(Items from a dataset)
· · ·

Lemma ledger_log_ok T p l : L !! T = Some (p, l) -> log_ok L l.
Proof. by intros [? _]%(lg_owner _ _ _ _ Hlg). Qed.

(** The committed part of a log stays. *)
Lemma srv_committed_step q rf rf' c :
  peers w !! q = Some rf -> srv_step L C q rf rf' -> srv_committed n L A rf c -> srv_committed n L A rf' c.
Proof.
  intros Hq Hs [? | (T & i & p & l & Hc & HT & Hi & Hl & Hu)]; [by left |].
  destruct (decide (c <= 0)); [by left | right]. exists T, i, p, l. pose proof (ss_term _ _ _ _ _ Hs) as Hle.
  split_and!; [done | lia | done | done |].
  destruct (ss_log _ _ _ _ _ Hs) as [-> | [(_ & _ & cmd & ->) | (args & Hm & HT' & _ & Hp & ->)]].
  - done.
  - by apply same_upto_app_l.
  - pose proof Hm as (p' & lV & HV & _).
    assert (HlV : same_upto (Z.to_nat c) lV l).
    { eapply same_upto_le; [| by eapply (leaders_have T i p l (ae_Term args)); try done; lia]. lia. }
    eapply same_upto_trans; [| exact HlV]. eapply merged_keeps; [apply ledger_log_ok | by eapply lg_peers | done | done | done |].
    eapply same_upto_trans; [exact Hu | by apply same_upto_sym].
Qed.
(** A leader that was just elected. *)
Definition elected (n p T : Z) (w : World) : Prop :=
  exists rf, peers w !! p = Some rf /\ state rf = Leader /\ CurrentTerm rf = T /\
    nextIndex rf = replicate (Z.to_nat n) (len (Log rf)) /\ matchIndex rf = replicate (Z.to_nat n) 0.

Lemma ef_vote m t p og e v rf rf' j rfq rfq' w w1 :
  (m <= t)%nat -> peers w !! p = Some rf -> peers w !! j = Some rfq -> j <> p ->
  Log rf' = Log rf -> commitIndex rf' = commitIndex rf -> Log rfq' = Log rfq -> commitIndex rfq' = commitIndex rfq ->
  election_frame m w w1 -> peers w1 = peers w ->
  election_frame m w (moved t p og (set_elects (<[e := v]> (elects w1)) (set_peers (<[p := rf']> (<[j := rfq']> (peers w1))) w1))).
Proof.
  intros Ht Hp Hj Hjp Hl Hc Hlq Hcq [H1 H2 H3 H4] Hw. split; cbn; [| done.. |].
  - intros t' Ht'. destruct og; rewrite ?lookup_insert_ne, ?lookup_delete_ne by lia; by apply H1.
  - intros q rf0 Hq. rewrite Hw, !lookup_insert. case_decide as E; [subst q; exists rf'; naive_solver |].
    case_decide as E'; [subst q; exists rfq'; naive_solver |]. by exists rf0.
Qed.

(** One iteration of the loop over the peers, with the vote of peer [j]. *)
Lemma canvass_round n m p T e tid j v w :
  T < MaxInt -> 0 <= j < n -> v < Z.quot n 2 + 1 -> reachable n w -> canvass m p T e tid j v w ->
  exists w', rtc calm_step w w' /\ below T w' /\ election_frame m w w' /\
    (elected n p T w' \/
     exists v', v' = (if decide (j = p) then v else v + 1) /\ v' < Z.quot n 2 + 1 /\ canvass m p T e tid (j + 1) v' w').
Proof.
  intros HT Hj Hv Hr [Hth Hel Hfr (rf & Hp & HTp & Hs) Hb Ho].
  pose proof (reachable_local_inv n w Hr) as Hl. pose proof (li_peers _ _ Hl _ _ Hp) as Hw.
  pose proof (pw_npeers _ _ _ Hw) as Hnp. pose proof (below_fit T w Hb HT) as Hf.
  destruct (decide (j = p)) as [Hjp | Hjp].
  - exists (moved tid p (Some (GElectLoop e (j + 1))) w). split; [eapply (one_step (R tid)); [done | | done];
      eapply exec_skip; [done | done | lia | done] |]. split; [done |]. split.
    { split; cbn; [intros; by rewrite lookup_insert_ne by lia | done.. | eauto]. }
    right. exists v. split; [done |]. split; [done |].
    split; cbn; try done; [by rewrite lookup_insert_eq | by exists rf |]. intros; apply (Ho q); auto; lia.
  - destruct (reachable_arrays n w Hr) as [Hdom Har]. destruct (proj2 (Hdom j) Hj) as [rfq Hq].
    destruct (Ho j rf rfq) as [HTq Hnew]; [lia | done | done | done |].
    pose proof (wf_log_len _ (pw_log _ _ _ Hw)) as Hlen. destruct (election_args_Ok rf Hlen) as (x & _ & Ha).
    set (args := mkRVArgs _ _ _ _) in Ha.
    destruct (grants n j rf rfq args (li_peers _ _ Hl _ _ Hq) Hlen Ha) as (HTa & rfq' & Hg & HTq' & Hlq & Hcq); [lia | done |].
    destruct (Har p rf Hp) as [Hni Hmi]. rewrite <- Hnp in Hni, Hmi.
    set (w1 := moved tid p (Some (GElectLoop e (j + 1))) (spawned p (GVoteCall e j args) w)).
    assert (H1 : rtc calm_step w w1) by (eapply (one_step (R tid)); [done | eapply exec_ask; [done | done | lia | done | done] | done]).
    assert (Hf1 : election_frame m w w1).
    { split; cbn; [intros; by rewrite !lookup_insert_ne by lia | done | lia | eauto]. }
    destruct (vote_taken p e (fresh w) w1 rf rfq j args rfq' v) as (w' & won_ & rf' & Hs' & -> & Hh); try done.
    { cbn. rewrite lookup_insert_ne by lia. apply lookup_insert_eq. }
    { lia. }
    eexists. split; [etrans; [exact H1 | exact Hs'] |]. apply vote_handle_inv in Hh as (_ & Hcase).
    assert (CurrentTerm rf' = T /\ Log rf' = Log rf /\ commitIndex rf' = commitIndex rf) as (HT' & Hl' & Hc').
    { destruct Hcase as [(_ & _ & []) | (_ & _ & [([=] & _) | (_ & ->)])]; split_and!; congruence. }
    split.
    { intros q rfx. cbn. rewrite !lookup_insert. case_decide; [intros [= <-]; lia |].
      case_decide; [intros [= <-]; lia | apply Hb]. }
    split; [by eapply ef_vote; try done; lia |].
    destruct Hcase as [(_ & -> & Hwon) | (Hno & -> & [([=] & _) | (_ & ->)])].
    + left. exists rf'. cbn. rewrite lookup_insert_eq. split; [done |]. split; [apply Hwon |]. split; [done |].
      by rewrite (won_next _ _ Hwon), (won_match _ _ Hwon), Hl', Hnp by done.
    + right. exists (v + 1). split; [done |]. split.
      { destruct (decide (v + 1 >= Z.quot n 2 + 1)); [| lia]. destruct Hno. unfold wins. by rewrite Hnp. }
      split; cbn.
      * rewrite lookup_delete_ne by lia. by rewrite lookup_insert_eq.
      * apply lookup_insert_eq.
      * lia.
      * exists rf. by rewrite lookup_insert_eq.
      * intros q rfx. cbn. rewrite !lookup_insert. case_decide; [intros [= <-]; lia |].
        case_decide; [intros [= <-]; lia | apply Hb].
      * intros q rf1 rf2 Hle Hqp. rewrite lookup_insert_eq. intros [= <-].
        rewrite !lookup_insert_ne by lia. intros Hq2. apply (Ho q); [lia | done | done | done].
Qed.
Lemma applied_inv_step n w w' G L L' A C K :
  0 <= n -> terms_fit w -> local_inv n w -> core_inv n w G L A C -> ledger_inv n w G L -> extends L L' ->
  safe_inv n w L A K -> wstep w w' -> applied_inv n w L A -> applied_inv n w' L' (acks' w' A).
Proof.
  intros Hn Hfit Hl Hco Hlg HL Hsf Hs Hi q rf' Hq.
  pose proof (wstep_servers n w w' G L C Hfit Hl Hlg (co_threads _ _ _ _ _ _ Hco) Hs) as Hss.
  pose proof (now_committed_step n w w' G L L' A (acks' w' A) C Hn Hco Hlg Hss HL (acks_grow w' A) q) as Hnow.
  destruct (wstep_lastApplied n w w' q rf' Hl Hs Hq) as (rf & Hp & [Hla | [Hla | (tid & ci & Ht & Hle)]]).
  - apply Hnow; [| done]. intros rf1 Hp1. rewrite Hla. rewrite Hp in Hp1. injection Hp1 as <-. by apply Hi in Hp.
  - left. lia.
  - apply Hnow; [| done]. intros rf1 Hp1. eapply srv_committed_le; [exact Hle |]. by apply (sf_threads _ _ _ _ _ Hsf _ _ _ Ht).
Qed.

Lemma ireachable_applied n w : 0 <= n -> ireachable n w ->
  exists G L A C K, ledger_inv n w G L /\ core_inv n w G L A C /\ safe_inv n w L A K /\ applied_inv n w L A.
Proof.
  intros Hn. apply (ireachable_safe_ind n (fun w L A => applied_inv n w L A)); [done | |].
  - intros tm p rf [_ ->]%initial_peers. left.
    destruct (fresh_peer_recovered n p tm) as (rf & _ & -> & _ & _ & _ & _ & _ & _ & _ & -> & _). done.
  - intros w1 w2 G L L' A C K Hfit Hl _ _ Hlg Hco Hsf HL Hs. by eapply applied_inv_step.
Qed.

(** ** The rounds of a sender *)

Lemma moved_moved t p og g w : moved t p og (moved t p (Some g) w) = moved t p og w.
Proof. unfold moved, set_threads. destruct og; cbn; by rewrite ?insert_insert_eq, ?delete_insert_eq. Qed.

Lemma moved_id t p g w : threads w !! t = Some (p, g) -> moved t p (Some g) w = w.
Proof. intros Ht. unfold moved, set_threads. rewrite insert_id by done. by destruct w. Qed.

Lemma run_at t p g t1 w : exec (ERun t t1) (moved t p (Some g) w) = run_thread t p g t1 (moved t p (Some g) w).
Proof. apply exec_thread. apply lookup_insert_eq. Qed.

Lemma become_at t p g g' w : become t p g' (moved t p (Some g) w) = Ok (tt, moved t p (Some g') w).
Proof. rewrite <- (moved_moved t p (Some g') g w). done. Qed.

Lemma get_bcast_run b bc w : bcasts w !! b = Some bc -> get_bcast b w = Ok (bc, w).
Proof. unfold get_bcast. by intros ->. Qed.

(** What the goroutine of a sender does after a reply. *)
Definition after_reply (b : nat) (i : Z) (r : sender_next) : option Goroutine :=
  match r with SReturn => None | SRetry => Some (GSend b i) | SHeartbeat => Some GHeart end.

(** The leader, its follower and the broadcast after a round of sender [t]. *)
Definition sent_world (t : nat) (p : Z) (og : option Goroutine) (b : nat) (bc : Bcast) (i : Z) (leader follower : Raft)
    (w : World) : World :=
  moved t p og (set_bcasts (<[b := bc]> (bcasts w)) (set_peers (<[p := leader]> (<[i := follower]> (peers w))) w)).

Section round.
Context (t : nat) (p i : Z) (b : nat) (bc : Bcast) (w : World) (rf rfq : Raft).
Hypothesis Hp : peers w !! p = Some rf.
Hypothesis Hi : peers w !! i = Some rfq.
Hypothesis Hip : i <> p.
Hypothesis Hb : bcasts w !! b = Some bc.
Hypothesis Hs : state rf = Leader.
Hypothesis HT : CurrentTerm rf = b_term bc.

Let at_ (g : Goroutine) : World := moved t p (Some g) w.

Lemma on_peer_at {A} g (m : ST Raft A) a : m rf = Ok (a, rf) -> on_peer p m (at_ g) = Ok (a, at_ g).
Proof. intros Hm. by eapply on_peer_reads. Qed.

Lemma round_state : exec (R t) (at_ (GSend b i)) = Ok (tt, at_ (GSendTerm b i)).
Proof.
  unfold R, at_. rewrite run_at. cbn [run_thread]. erewrite bind_run by (apply on_peer_at, GetState_leader, Hs).
  apply become_at.
Qed.

Lemma round_term : exec (R t) (at_ (GSendTerm b i)) = Ok (tt, at_ (GSendArgs b i)).
Proof.
  unfold R, at_. rewrite run_at. cbn [run_thread]. erewrite bind_run by (by apply get_bcast_run).
  erewrite bind_run by (by apply on_peer_at, term_differs_same). apply become_at.
Qed.

Lemma round_args next args : sender_args i bc rf = Ok ((next, args), rf) ->
  exec (R t) (at_ (GSendArgs b i)) = Ok (tt, at_ (GSendEnc b i next args)).
Proof.
  intros Ha. unfold R, at_. rewrite run_at. cbn [run_thread]. erewrite bind_run by (by apply get_bcast_run).
  erewrite bind_run by (by apply on_peer_at). apply become_at.
Qed.

Lemma round_encoded next args : exec (R t) (at_ (GSendEnc b i next args)) = Ok (tt, at_ (GSendCall b i next args)).
Proof. unfold R, at_. rewrite run_at. apply become_at. Qed.

Lemma round_delivered next args reply rfq' : AppendEntries t0 t0 args rfq = Ok (reply, rfq') ->
  exec (D t) (at_ (GSendCall b i next args)) = Ok (tt, moved t p (Some (GSendRet b i next args reply)) (updated i rfq' w)).
Proof.
  intros Hae. unfold D, at_. cbn. unfold with_thread. cbn. rewrite lookup_insert_eq. cbn [deliver].
  erewrite bind_run by (by eapply (on_peer_run i)). apply (become_at t p (GSendCall b i next args) _ (updated i rfq' w)).
Qed.

Lemma round_returned g next args reply : g = GSendRet b i next args reply ->
  exec (EReply t) (at_ g) = Ok (tt, at_ (GSendCheck b i next args reply)).
Proof. intros ->. unfold at_. cbn. unfold with_thread. cbn. rewrite lookup_insert_eq. apply become_at. Qed.

Lemma round_checked next args reply : ae_Term args = CurrentTerm rf ->
  exec (R t) (at_ (GSendCheck b i next args reply)) = Ok (tt, at_ (GSendHandle b i next args reply)).
Proof.
  intros Ha. unfold R, at_. rewrite run_at. cbn [run_thread]. erewrite bind_run by (by apply on_peer_at, term_differs_same).
  apply become_at.
Qed.

Lemma round_handled next args reply bc' r rf' : sender_handle i next args reply bc rf = Ok ((bc', r), rf') ->
  exec (R t) (at_ (GSendHandle b i next args reply)) =
  Ok (tt, moved t p (after_reply b i r) (set_bcasts (<[b := bc']> (bcasts w)) (updated p rf' w))).
Proof.
  intros Hh. unfold R, at_. rewrite run_at. cbn [run_thread]. erewrite bind_run by (by apply get_bcast_run).
  erewrite bind_run by (by eapply (on_peer_run p)). rewrite <- (moved_moved t p (after_reply b i r) (GSendHandle b i next args reply)).
  by destruct r.
Qed.
End round.

(** One round of sender [t], from the check of the state to the handling of the reply. *)
Lemma send_round t p i b bc w rf rfq next args reply rfq' bc' r rf' :
  threads w !! t = Some (p, GSend b i) -> peers w !! p = Some rf -> peers w !! i = Some rfq -> i <> p ->
  bcasts w !! b = Some bc -> state rf = Leader -> CurrentTerm rf = b_term bc ->
  sender_args i bc rf = Ok ((next, args), rf) -> AppendEntries t0 t0 args rfq = Ok (reply, rfq') ->
  ae_Term args = CurrentTerm rf -> sender_handle i next args reply bc rf = Ok ((bc', r), rf') ->
  terms_fit w -> CurrentTerm rfq' < MaxInt ->
  rtc calm_step w (sent_world t p (after_reply b i r) b bc' i rf' rfq' w).
Proof.
  intros Ht Hp Hi Hip Hb Hs HT Ha Hae HTa Hh Hf Hq.
  assert (Hf' : terms_fit (updated i rfq' w)) by (unfold terms_fit; cbn; by apply map_Forall_insert_2).
  assert (Hp' : peers (updated i rfq' w) !! p = Some rf) by (cbn; by rewrite lookup_insert_ne).
  rewrite <- (moved_id _ _ _ _ Ht) at 1.
  etrans; [by eapply one_step; [| eapply round_state; [exact Hp | exact Hs] |] |].
  etrans; [by eapply one_step; [| eapply round_term; [exact Hp | exact Hb | exact HT] |] |].
  etrans; [by eapply one_step; [| eapply round_args; [exact Hp | exact Hb | exact Ha] |] |].
  etrans; [by eapply one_step; [| eapply round_encoded |] |].
  etrans; [by eapply one_step; [| eapply round_delivered; [exact Hi | exact Hae] |] |].
  etrans; [by eapply one_step; [| eapply round_returned; reflexivity |] |].
  etrans; [by eapply one_step; [| eapply round_checked; [exact Hp' | exact HTa] |] |].
  by eapply one_step; [| exact (round_handled t p i b bc (updated i rfq' w) rf Hp' Hb next args reply bc' r rf' Hh) |].
Qed.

· · ·

* Work required *
Give back the records above exactly, limited to the lines between the one holding "Lemma round_returned g" and the one holding "(** One round", inclusive.

* Answer to the exercise *
Lemma round_returned g next args reply : g = GSendRet b i next args reply ->
  exec (EReply t) (at_ g) = Ok (tt, at_ (GSendCheck b i next args reply)).
Proof. intros ->. unfold at_. cbn. unfold with_thread. cbn. rewrite lookup_insert_eq. apply become_at. Qed.

Lemma round_checked next args reply : ae_Term args = CurrentTerm rf ->
  exec (R t) (at_ (GSendCheck b i next args reply)) = Ok (tt, at_ (GSendHandle b i next args reply)).
Proof.
  intros Ha. unfold R, at_. rewrite run_at. cbn [run_thread]. erewrite bind_run by (by apply on_peer_at, term_differs_same).
  apply become_at.
Qed.

Lemma round_handled next args reply bc' r rf' : sender_handle i next args reply bc rf = Ok ((bc', r), rf') ->
  exec (R t) (at_ (GSendHandle b i next args reply)) =
  Ok (tt, moved t p (after_reply b i r) (set_bcasts (<[b := bc']> (bcasts w)) (updated p rf' w))).
Proof.
  intros Hh. unfold R, at_. rewrite run_at. cbn [run_thread]. erewrite bind_run by (by apply get_bcast_run).
  erewrite bind_run by (by eapply (on_peer_run p)). rewrite <- (moved_moved t p (after_reply b i r) (GSendHandle b i next args reply)).
  by destruct r.
Qed.
End round.

(** One round of sender [t], from the check of the state to the handling of the reply. *)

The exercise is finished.